A NEW simulation study based on registry data has explored whether patient-reported outcome scores in spondyloarthritis can be interchanged when data is missing—and found that while fatigue scores show promise, pain and global assessment scores should be treated as distinct.
The study tested whether missing data for one score, such as pain, fatigue, or global disease impact, could be substituted with a related measure captured at the same timepoint. Researchers assessed performance across multiple imputation methods, looking at accuracy and reliability depending on sample size, data availability, and patterns of missingness.
While attempts to substitute patient pain scores with related items from the Bath Ankylosing Spondylitis Disease Activity Index (BASDAI) failed across all scenarios, fatigue scores proved more promising. Interchanging fatigue with the BASDAI fatigue question was acceptable when data was only partially missing (up to 50%). However, substituting between pain, fatigue, and global assessment scores produced inconsistent results and was not recommended.
These findings have practical implications for rheumatology researchers working with real-world registry data, where missing entries are common. The authors conclude that patient pain, fatigue, and global assessments should ideally be recorded independently, rather than relying on imputation from other domains.
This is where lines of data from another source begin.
(** ** Compare-and-swap *)

(** A swap that took place. *)
Lemma swap_spec tenant id expected f t a t' :
  swap_operation tenant id expected f t = Ok (a, t') ->
  (a = None /\ t' = t)
  \/ exists r, getOperationById tenant id t = Some r /\ op_state r = expected /\ operation_checks (f r) = true
       /\ a = Some (f r) /\ t' = with_operations t (replace_operation id (f r) (operations t)).
Proof.
  unfold swap_operation. destruct (getOperationById tenant id t) as [r|]; [|intros [= <- <-]; by left].
  case_bool_decide as E; cbn [negb]; [|intros [= <- <-]; by left].
  destruct (operation_checks (f r)) eqn:Ec; cbn [negb]; [|done]. intros [= <- <-]. right. by exists r.
Qed.

Lemma swap_kept tenant id expected f t a t' :
  rings_sound t ->
  (forall r, row_sound r -> op_state r = expected -> operation_checks (f r) = true ->
     row_sound (f r) /\ later_row r (f r)) ->
  swap_operation tenant id expected f t = Ok (a, t') -> rings_sound t' /\ later_rings t t'.
Proof.
  intros Hs Hf [[_ ->]|(r & Hr & Hst & Hc & _ & ->)]%swap_spec; [split; [done|apply later_rings_refl]|].
  apply getOperationById_spec in Hr as (Hin & <- & _).
  assert (row_sound r) as Hrs. { destruct Hs as [H _ _ _]. rewrite Forall_forall in H. auto. }
  destruct (Hf r Hrs Hst Hc) as [Hrs' L]. split.
  - apply replace_sound; [done..| |done]. apply L.
  - by apply replace_later.
Qed.

(** A transition the machine allows, of a row in its state. *)
Lemma transition_kept now i r :
  legal_call (TransitionState i) -> row_sound r -> op_state r = tr_expectedState i ->
  operation_checks (transition_row now i r) = true ->
  row_sound (transition_row now i r) /\ later_row r (transition_row now i r).
Proof.
  intros [[g Hg] Hp] [Hc H1 H2 H3 H4 H5] Est Hc'. apply nextState_step in Hg as (Hr & H0 & _ & _).
  destruct i as [tenant id from to patch]. cbn [tr_expectedState tr_nextState tr_patch] in *. rewrite Est in *.
  destruct from, to; cbn in Hr, H0; try lia; clear Hr H0; cbn [patch_of_state rank] in *;
    repeat match goal with H : exists _, _ |- _ => destruct H as [? H] end; subst patch;
    (split; [constructor; [done|cbn; intros..]|constructor; cbn]); try lia; eauto with lia;
    try (rewrite Est; right; split; [done|right; cbn; lia]); try done.
  all: first [rewrite <- H5; by split | by rewrite Est
    | intros e He; destruct H1 as [H1 _]; [lia|congruence] | intros s Hs; rewrite H3 in Hs by lia; done
    | split; [by eexists|done]].
Qed.

(** A failure of a row in flight. *)
Lemma failure_kept now i r :
  legal_call (FailOperation i) -> row_sound r -> op_state r = fl_expectedState i ->
  operation_checks (failed_row now i r) = true ->
  row_sound (failed_row now i r) /\ later_row r (failed_row now i r).
Proof.
  intros Hl [Hc H1 H2 H3 H4 H5] Est Hc'. cbn in Hl. rewrite <- Est in Hl. split.
  - constructor; [done|cbn; intros; lia..|]. cbn. rewrite <- H5. split; [done|].
    intros E. rewrite E in Hl. by vm_compute in Hl; repeat (apply elem_of_cons in Hl as [Hl|Hl]; [done|]);
      apply elem_of_nil in Hl.
  - assert (terminal (op_state r) = false) as Ht.
    { revert Hl. unfold IN_FLIGHT_STATES. rewrite !elem_of_cons, elem_of_nil.
      by intros [->|[->|[->|[->|[->|[->|[]]]]]]]. }
    constructor; cbn; [done| |done|done|by rewrite Ht]. right. split; [done|by left].
Qed.

(** *** Reserving *)

Lemma insert_timelock_operations id l t t' :
  insert_timelock id l t = Ok t' -> operations t' = operations t.
Proof.
  unfold insert_timelock. destruct (negb _); [done|]. destruct (existsb _ _); by intros [= <-].
Qed.

(** What an insertion did. *)
Lemma insert_operation_spec r t o t' :
  insert_operation r t = Ok (o, t') ->
  operation_checks r = true
  /\ ((o ∈ operations t /\ ro_intent_key (op_facts o) = ro_intent_key (op_facts r) /\ t' = t)
      \/ (o = r /\ t' = with_operations t (operations t ++ [r]) /\ row_id r ∉ (row_id <$> operations t)
          /\ ro_intent_key (op_facts r) ∉ ((fun x => ro_intent_key (op_facts x)) <$> operations t)
          /\ operation_references t (op_facts r) = true)).
Proof.
  unfold insert_operation. destruct (operation_checks r); cbn [negb]; [|done].
  destruct (List.find _ (operations t)) as [x|] eqn:Ef.
  - intros [= <- <-]. split; [done|]. left. apply find_some in Ef as [Hin E%String.eqb_eq].
    by rewrite list_elem_of_In.
  - destruct (existsb _ _) eqn:Ee; [done|]. destruct (operation_references t (op_facts r)) eqn:Er; [|done].
    cbn [negb]. intros [= <- <-]. split; [done|]. right. split; [done|]. split; [done|]. split; [|split; [|done]].
    + intros (x & Ex & Hx)%list_elem_of_fmap. apply list_elem_of_In in Hx.
      assert (existsb (fun o => String.eqb (row_id o) (row_id r)) (operations t) = true) as H; [|congruence].
      apply existsb_exists. exists x. split; [done|]. rewrite <- Ex. apply String.eqb_refl.
    + intros (x & Ex & Hx)%list_elem_of_fmap. apply list_elem_of_In in Hx.
      eapply find_none in Ef; [|exact Hx]. cbn in Ef. rewrite <- Ex, String.eqb_refl in Ef. done.
Qed.

Lemma reserveIntent_spec now id i t o b t' :
  reserveIntent now id i t = Ok (o, b, t') ->
  b = String.eqb (row_id o) id
  /\ exists t1, insert_operation (reserved_row now id i) t = Ok (o, t1) /\ operations t' = operations t1.
Proof.
  unfold reserveIntent, result_bind. destruct (insert_operation _ t) as [[x t1]|]; [|done].
  destruct (rv_timelock i) as [l|]; [destruct (String.eqb (row_id x) id) eqn:E;
    [destruct (insert_timelock (row_id x) l t1) as [t2|] eqn:El; [|done]|]|].
  - intros [= <- <- <-]. split; [done|]. exists t1. split; [done|]. by apply insert_timelock_operations in El.
  - intros [= <- <- <-]. split; [done|]. by exists t1.
  - intros [= <- <- <-]. split; [done|]. by exists t1.
Qed.

Lemma reserved_row_sound now id i : operation_checks (reserved_row now id i) = true -> row_sound (reserved_row now id i).
Proof.
  intros H. constructor; cbn; try done; try lia.
Qed.

Lemma with_row_sound t r :
  rings_sound t -> row_sound r -> row_id r ∉ (row_id <$> operations t) ->
  ro_intent_key (op_facts r) ∉ ((fun x => ro_intent_key (op_facts x)) <$> operations t) ->
  operation_references t (op_facts r) = true ->
  rings_sound (with_operations t (operations t ++ [r])).
Proof.
  intros [H1 H2 H3 H4] Hr Hid Hk Href. constructor; cbn [operations with_operations].
  - apply Forall_app. split; [done|]. by constructor.
  - rewrite fmap_app. apply NoDup_app. split; [done|]. split; [|apply NoDup_singleton].
    intros x Hx ->%list_elem_of_singleton. done.
  - rewrite fmap_app. apply NoDup_app. split; [done|]. split; [|apply NoDup_singleton].
    intros x Hx ->%list_elem_of_singleton. done.
  - intros pre x post y E Hy. destruct post as [|z post _] using rev_ind.
    + apply app_inj_tail in E as [<- <-]. unfold operation_references in Href. rewrite Hy in Href.
      apply andb_true_iff in Href as [_ Href]. apply existsb_exists in Href as (o & Ho & E%String.eqb_eq).
      exists o. by rewrite list_elem_of_In.
    + rewrite app_comm_cons, app_assoc in E. apply app_inj_tail in E as [E _]. by eapply H4.
Qed.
As data completeness remains a challenge in spondyloarthritis research, the study highlights the importance of robust data collection while also pointing to limited opportunities for safe and accurate imputation in specific cases—such as fatigue scores.
Reference
Georgiadis et al. Interchangeability of patient pain, fatigue and global scores in patients with spondyloarthritis – a registry-based simulation study. BMC Rheumatol. 2025;DOI: 10.1186/s41927-025-00527-6.